17 This research aims to find the most efficient market model through estimating potential savings. We refrain from making speculations regarding the underlying explanations for potential expense reductions. This omission does not affect our conclusions. However, it should be interesting to explore efficient practices of health insurers in future research.

18 Besides empirical results and conclusions, we also make proposals regarding how to allocate potential savings, if realized. These proposals are our opinions or legitimate preferences. More discussions and inputs are needed from stakeholders on how to implement these proposals, especially the pass-throughs across different health insurance markets.

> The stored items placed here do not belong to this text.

Lemma canvas_only_trans (s1 s2 s3 : driver) :
  canvas_only s1 s2 -> canvas_only s2 s3 -> canvas_only s1 s3.
Proof.
  unfold canvas_only.
  intros (Ht & Hp & Hf & Ho & Ha & Hi & Hd & Hl & Hs)
         (Ht' & Hp' & Hf' & Ho' & Ha' & Hi' & Hd' & Hl' & Hs').
  repeat split; try congruence.
  intros ref Href. rewrite Hs' by congruence. apply Hs. exact Href.
Qed.

Lemma canvas_only_write (s : driver) (im : pil_image) :
  canvas_only s (set_store (<[draw s := im]> (store s)) s).
Proof.
  unfold canvas_only. cbn [set_store trace pins fonts spi_open fail_after
                           image draw store].
  rewrite length_insert. repeat split.
  intros ref Href. apply list_lookup_insert_ne. congruence.
Qed.

Lemma canvas_only_buffer (s s' : driver) :
  canvas_only s s' -> draw s <> image s -> buffer s' = buffer s.
Proof.
  intros (_ & _ & _ & _ & _ & Hi & _ & _ & Hs) Hne.
  unfold buffer, deref. rewrite Hi, Hs by congruence. reflexivity.
Qed.

Lemma canvas_only_bus_ready (s s' : driver) :
  canvas_only s s' -> bus_ready s -> bus_ready s'.
Proof.
  intros (_ & _ & _ & Ho & Ha & _) [H1 H2]. split; congruence.
Qed.

Lemma run_call_draws
    (pil_text : Z * Z -> string -> option font -> rgb -> pil_image -> pil_image)
    (c : display_call) (s : driver) :
  draws_only c ->
  exists im,
    run_call pil_text c s = (Ok tt, set_store (<[draw s := im]> (store s)) s).
Proof.
  destruct c as [color|x y width height color outline|text x y color size|];
    cbn [draws_only run_call].
  - intros _. eexists. apply clear_ok.
  - intros (Hw & Hh & ->). eexists. apply draw_rectangle_ok; assumption.
  - intros _. eexists. reflexivity.
  - intros [].
Qed.

Lemma run_calls_draw
    (pil_text : Z * Z -> string -> option font -> rgb -> pil_image -> pil_image)
    (calls : list display_call) :
  Forall draws_only calls ->
  forall s, exists s',
    for_each (run_call pil_text) calls s = (Ok tt, s') /\ canvas_only s s'.
Proof.
  induction 1 as [|c calls Hc _ IH]; intros s.
  - exists s. split; [reflexivity | apply canvas_only_refl].
  - destruct (run_call_draws pil_text c s Hc) as (im & Hrun).
    destruct (IH (set_store (<[draw s := im]> (store s)) s)) as (s' & Hrest & Hco).
    exists s'. split.
    + cbn [for_each]. erewrite bind_ok by exact Hrun. exact Hrest.
    + eapply canvas_only_trans; [apply canvas_only_write | exact Hco].
Qed.

(** X21. [show_menu] only paints. On any driver, whatever the imaging
    library draws for a text, the calls of [show_menu] all end well and
    change nothing but pixels of the canvas: nothing is sent and no pin is
    written. So once [self.draw] no longer paints on the buffer (after a
    flash), the [update] that follows in [run_frame] sends the buffer as it
    was, with nothing of the menu in it. *)
Theorem show_menu_only_paints_the_canvas
    (pil_text : Z * Z -> string -> option font -> rgb -> pil_image -> pil_image)
    (menu_name : string) (m : menu) (s : settings) (d : driver) :
  menu_structure !! menu_name = Some m ->
  exists calls d',
    show_menu menu_name s = Some (calls, true)
    /\ for_each (run_call pil_text) calls d = (Ok tt, d')
    /\ canvas_only d d'
    /\ (draw d <> image d -> buffer d' = buffer d)
    /\ (bus_ready d -> draw d <> image d ->
          (for_each (run_call pil_text) calls ;; update) d = (Ok tt, pushed d')
          /\ trace (pushed d') = trace d ++ update_events (buffer d)).
Proof.
  intros Hm.
  pose proof (show_menu_calls menu_name m s Hm) as H. cbv zeta in H.
  destruct H as (calls & Hshow & _ & _ & _ & _ & _ & _ & Hdraw).
  destruct (run_calls_draw pil_text calls Hdraw d) as (d' & Hrun & Hco).
  exists calls, d'. split; [exact Hshow|]. split; [exact Hrun|].
  split; [exact Hco|].
  split; [apply canvas_only_buffer; exact Hco|].
  intros Hbus Hne. split.
  - erewrite bind_ok by exact Hrun. apply update_ok.
    eapply canvas_only_bus_ready; eassumption.
  - unfold pushed. cbn [trace emits write_pin set_pins].
    rewrite (canvas_only_buffer d d' Hco Hne).
    destruct Hco as (-> & _). reflexivity.
Qed.

Lemma show_menu_only_paints_the_canvas_witness :
  exists calls d',
    show_menu "main" (Settings "main" 0 false [] 0) = Some (calls, true)
    /\ for_each (run_call (fun _ _ _ ink _ => solid ink)) calls fresh
       = (Ok tt, d')
    /\ trace d' = trace fresh.
Proof.
  destruct (show_menu_only_paints_the_canvas
              (fun _ _ _ ink _ => solid ink) "main" _
              (Settings "main" 0 false [] 0) fresh eq_refl)
    as (calls & d' & Hshow & Hrun & (Htr & _) & _).
  exists calls, d'. repeat split; assumption.
Defined.

End SettingsProperties.

(** ** The five-way switch *)

Section NavigationProperties.

Import Navigation.

Ltac nav_fields :=
  cbn [last_press press_count button_states repeat_active printed
       set_last_press set_press_count set_button_states set_repeat_active
       print] in *.

Lemma entries_print (msg : message) (c : controller) (d : string) :
  entries (print msg c) d = entries c d.
Proof. reflexivity. Qed.

(** The block of one direction leaves the entries of the others alone and
    can only report its own direction. *)
Lemma check_other (current_time : Z) (read : Z -> option bool)
    (e d : string) (pin : Z) (c c' : controller) (st : step) :
  e <> d ->
  check current_time read e pin c = Some (st, c') ->
  entries c' d = entries c d /\ st <> Return d.
Proof.
  intros Hne. unfold check.
  destruct (read pin) as [[|]|]; cbn [mbind option_bind]; [| |discriminate].
  - destruct (button_states c !! e) as [[|]|]; cbn [mbind option_bind negb];
      [| |discriminate].
    + destruct (last_press c !! e) as [last|]; cbn [mbind option_bind];
        [|discriminate].
      destruct (repeat_delay <=? current_time - last).
      * destruct (repeat_active c !! e) as [[|]|]; cbn [mbind option_bind negb];
          [| |discriminate]; intros [= <- <-]; (split; [|discriminate]);
          unfold entries; nav_fields; rewrite ?lookup_insert_ne by exact Hne;
          reflexivity.
      * intros [= <- <-]. split; [reflexivity | discriminate].
    + destruct (last_press c !! e) as [last|]; cbn [mbind option_bind];
        [|discriminate].
      destruct (debounce_time <=? current_time - last); intros [= <- <-].
      * split; [|congruence].
        unfold entries; nav_fields; rewrite ?lookup_insert_ne by exact Hne;
          reflexivity.
      * split; [reflexivity | discriminate].
  - destruct (button_states c !! e) as [[|]|]; cbn [mbind option_bind];
      [| |discriminate]; intros [= <- <-]; (split; [|discriminate]);
      unfold entries; nav_fields; rewrite ?lookup_insert_ne by exact Hne;
      reflexivity.
Qed.

Lemma fires_entries (current_time : Z) (read : Z -> option bool)
    (c c' : controller) (entry : string * Z) :
  entries c' entry.1 = entries c entry.1 ->
  fires current_time read c' entry = fires current_time read c entry.
Proof.
  unfold entries, fires. intros [= H1 _ H3 _]. rewrite H1, H3. reflexivity.
Qed.

(** What the block does for the direction it is run for. *)
Lemma check_fires (current_time : Z) (read : Z -> option bool)
    (d : string) (pin : Z) (c : controller) :
  fires current_time read c (d, pin) = true ->
  check current_time read d pin c
  = Some (Return d,
          print (MsgNavigation d)
            (set_press_count (<[d := 1]> (press_count c))
               (set_button_states (<[d := true]> (button_states c))
                  (set_last_press (<[d := current_time]> (last_press c)) c)))).
Proof.
  unfold fires, check. cbn [fst snd].
  destruct (read pin) as [[|]|]; try discriminate.
  destruct (button_states c !! d) as [[|]|]; try discriminate.
  destruct (last_press c !! d) as [last|]; try discriminate.
  cbn [mbind option_bind negb]. intros ->. reflexivity.
Qed.
(** * Circle of fifths: the spelling engine of [src/CircleOfFifths.tsx]

    A shallow embedding of the pure part of the component: note tokens and
    their normalisation, key signatures, enharmonic resolution, the scale
    builder, the diatonic chord tables and the MIDI mapping.

    Strings are ECMAScript strings, that is sequences of UTF-16 code units;
    numbers are the integers the program computes with, in [Z]; a read that
    ECMAScript answers with [undefined] is written out, and so is the
    [TypeError] of a property read on [undefined]. *)

From Stdlib Require Import ZArith NArith List String Ascii Bool Lia.
Import ListNotations.
Open Scope Z_scope.

(* ================================================================== *)
(** ** The ECMAScript primitives the program calls *)

Module JS.

(** A string is the list of its UTF-16 code units. *)
Definition jsstring : Type := list N.

(** Source literals are written as Rocq strings (UTF-8 bytes) and decoded
    to code units; an astral code point becomes a surrogate pair. *)
Fixpoint utf16 (bs : list N) : jsstring :=
  (match bs with
   | [] => []
   | b :: r1 =>
     if b <? 0x80 then b :: utf16 r1
     else
       match r1 with
       | [] => [b]
       | b2 :: r2 =>
         if b <? 0xE0 then ((b - 0xC0) * 64 + (b2 - 0x80)) :: utf16 r2
         else
           match r2 with
           | [] => [b; b2]
           | b3 :: r3 =>
             if b <? 0xF0
             then ((b - 0xE0) * 4096 + (b2 - 0x80) * 64 + (b3 - 0x80)) :: utf16 r3
             else
               match r3 with
               | [] => [b; b2; b3]
               | b4 :: r4 =>
                 let cp := (b - 0xF0) * 262144 + (b2 - 0x80) * 4096
                           + (b3 - 0x80) * 64 + (b4 - 0x80) in
                 let v := cp - 0x10000 in
                 (0xD800 + v / 1024) :: (0xDC00 + v mod 1024) :: utf16 r4
               end
           end
       end
   end)%N.

Definition js (s : string) : jsstring :=
  utf16 (map N_of_ascii (list_ascii_of_string s)).
Arguments js s%_string.

(** A value that may be [undefined]: the result of an index or property
    read, an array element. *)
Inductive value : Type :=
| undefined
| Str (s : jsstring).

(** The completion of a call that may throw. *)
Inductive outcome (A : Type) : Type :=
| Returns (a : A)
| TypeError.
Arguments Returns {A} a.
Arguments TypeError {A}.

(** [a === b] on strings. *)
Fixpoint str_eqb (a b : jsstring) : bool :=
  match a, b with
  | [], [] => true
  | x :: a', y :: b' => N.eqb x y && str_eqb a' b'
  | _, _ => false
  end.

(** [a === b] on values that are strings or [undefined]. *)
Definition strict_eqb (a b : value) : bool :=
  match a, b with
  | undefined, undefined => true
  | Str x, Str y => str_eqb x y
  | _, _ => false
  end.

(** [s.startsWith(pat)]. *)
Fixpoint startsWith (pat s : jsstring) : bool :=
  match pat, s with
  | [], _ => true
  | p :: pat', c :: s' => N.eqb p c && startsWith pat' s'
  | _ :: _, [] => false
  end.

(** [s.includes(pat)]. *)
Fixpoint includes (pat s : jsstring) : bool :=
  startsWith pat s ||
  match s with
  | [] => false
  | _ :: s' => includes pat s'
  end.

(** [s.replace(/pat/g, rep)] for a literal, non-empty [pat]: the matches
    are taken left to right and do not overlap.  [skip] counts the units
    of the current match that are still to be dropped. *)
Fixpoint replaceAll_from (pat rep : jsstring) (skip : nat) (s : jsstring)
  : jsstring :=
  match s with
  | [] => []
  | c :: s' =>
    match skip with
    | S k => replaceAll_from pat rep k s'
    | O =>
      if startsWith pat s
      then rep ++ replaceAll_from pat rep (pred (List.length pat)) s'
      else c :: replaceAll_from pat rep O s'
    end
  end.

Definition replaceAll (pat rep s : jsstring) : jsstring :=
  replaceAll_from pat rep O s.

(** [s.replace(pat, rep)] with a string pattern: the first match only. *)
Fixpoint replaceFirst (pat rep s : jsstring) : jsstring :=
  if startsWith pat s then rep ++ skipn (List.length pat) s
  else
    match s with
    | [] => []
    | c :: s' => c :: replaceFirst pat rep s'
    end.

(** [s.split(sep)] for a separator of one code unit.  The array always has
    a first part; the model returns it with the list of the parts after
    it. *)
Fixpoint split (sep : N) (s : jsstring) : jsstring * list jsstring :=
  match s with
  | [] => ([], [])
  | c :: s' =>
    let (p, ps) := split sep s' in
    if N.eqb c sep then ([], p :: ps) else (c :: p, ps)
  end.

(** White space and line terminators, the units [trim] removes. *)
Definition isWhiteSpace (c : N) : bool :=
  (existsb (N.eqb c)
     [0x09; 0x0A; 0x0B; 0x0C; 0x0D; 0x20; 0xA0; 0x1680; 0x2028; 0x2029;
      0x202F; 0x205F; 0x3000; 0xFEFF]
   || ((0x2000 <=? c) && (c <=? 0x200A)))%N.

Fixpoint trimStart (s : jsstring) : jsstring :=
  match s with
  | [] => []
  | c :: s' => if isWhiteSpace c then trimStart s' else s
  end.

Definition trimEnd (s : jsstring) : jsstring := rev (trimStart (rev s)).

Definition trim (s : jsstring) : jsstring := trimEnd (trimStart s).

(** [s[0]]: a string of one unit, or [undefined]. *)
Definition first (s : jsstring) : value :=
  match s with
  | [] => undefined
  | c :: _ => Str [c]
  end.

(** [s.slice(1)]. *)
Definition slice1 (s : jsstring) : jsstring := tl s.

(** Case mapping.  On the ASCII range this is ECMAScript's mapping; a unit
    outside it is left as it is, where ECMAScript applies the Unicode
    mapping.  Every token of the program's tables is ASCII. *)
Definition upper_unit (c : N) : N :=
  (if (0x61 <=? c) && (c <=? 0x7A) then c - 0x20 else c)%N.

Definition lower_unit (c : N) : N :=
  (if (0x41 <=? c) && (c <=? 0x5A) then c + 0x20 else c)%N.

Definition toUpperCase (s : jsstring) : jsstring := map upper_unit s.
Definition toLowerCase (s : jsstring) : jsstring := map lower_unit s.

(** The string a value contributes to a [+] concatenation. *)
Definition toStr (v : value) : jsstring :=
  match v with
  | undefined => js "undefined"
  | Str s => s
  end.

(** [arr[i]] for an integer [i]: [undefined] outside the array. *)
Definition get (arr : list value) (i : Z) : value :=
  if i <? 0 then undefined else nth (Z.to_nat i) arr undefined.

(** [arr[i] = v] for [i >= 0]: an index past the end extends the array,
    and the holes read as [undefined]. *)
Fixpoint set (arr : list value) (i : nat) (v : value) : list value :=
  match i, arr with
  | O, [] => [v]
  | O, _ :: t => v :: t
  | S k, [] => undefined :: set [] k v
  | S k, x :: t => x :: set t k v
  end.

(** [arr.indexOf(x)], by strict equality; [-1] when absent. *)
Fixpoint indexOf_from (arr : list value) (x : value) (i : Z) : Z :=
  match arr with
  | [] => -1
  | y :: t => if strict_eqb y x then i else indexOf_from t x (i + 1)
  end.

19 Marginal effect (–$10) × [log(759,646) – log(1)] = –$59, and –$59/$849 = –6.9%. We replace zero enrollment with one member month for log transformation.

20 The OLS model cannot address endogeneity issues, and it assumes linear link function and Gaussian distribution, which might not be the case. Therefore, the OLS results may not be valid and are presented only for the comparison purpose. It is not expected that the OLS and generalized linear model results are consistent.

21 This portfolio (as well as the Medicaid and Medicare portfolio in the insurer-year alternative analysis) can be referred to as suboptimal in that more enrollment in one market does not significantly increase or decrease medical costs of the other.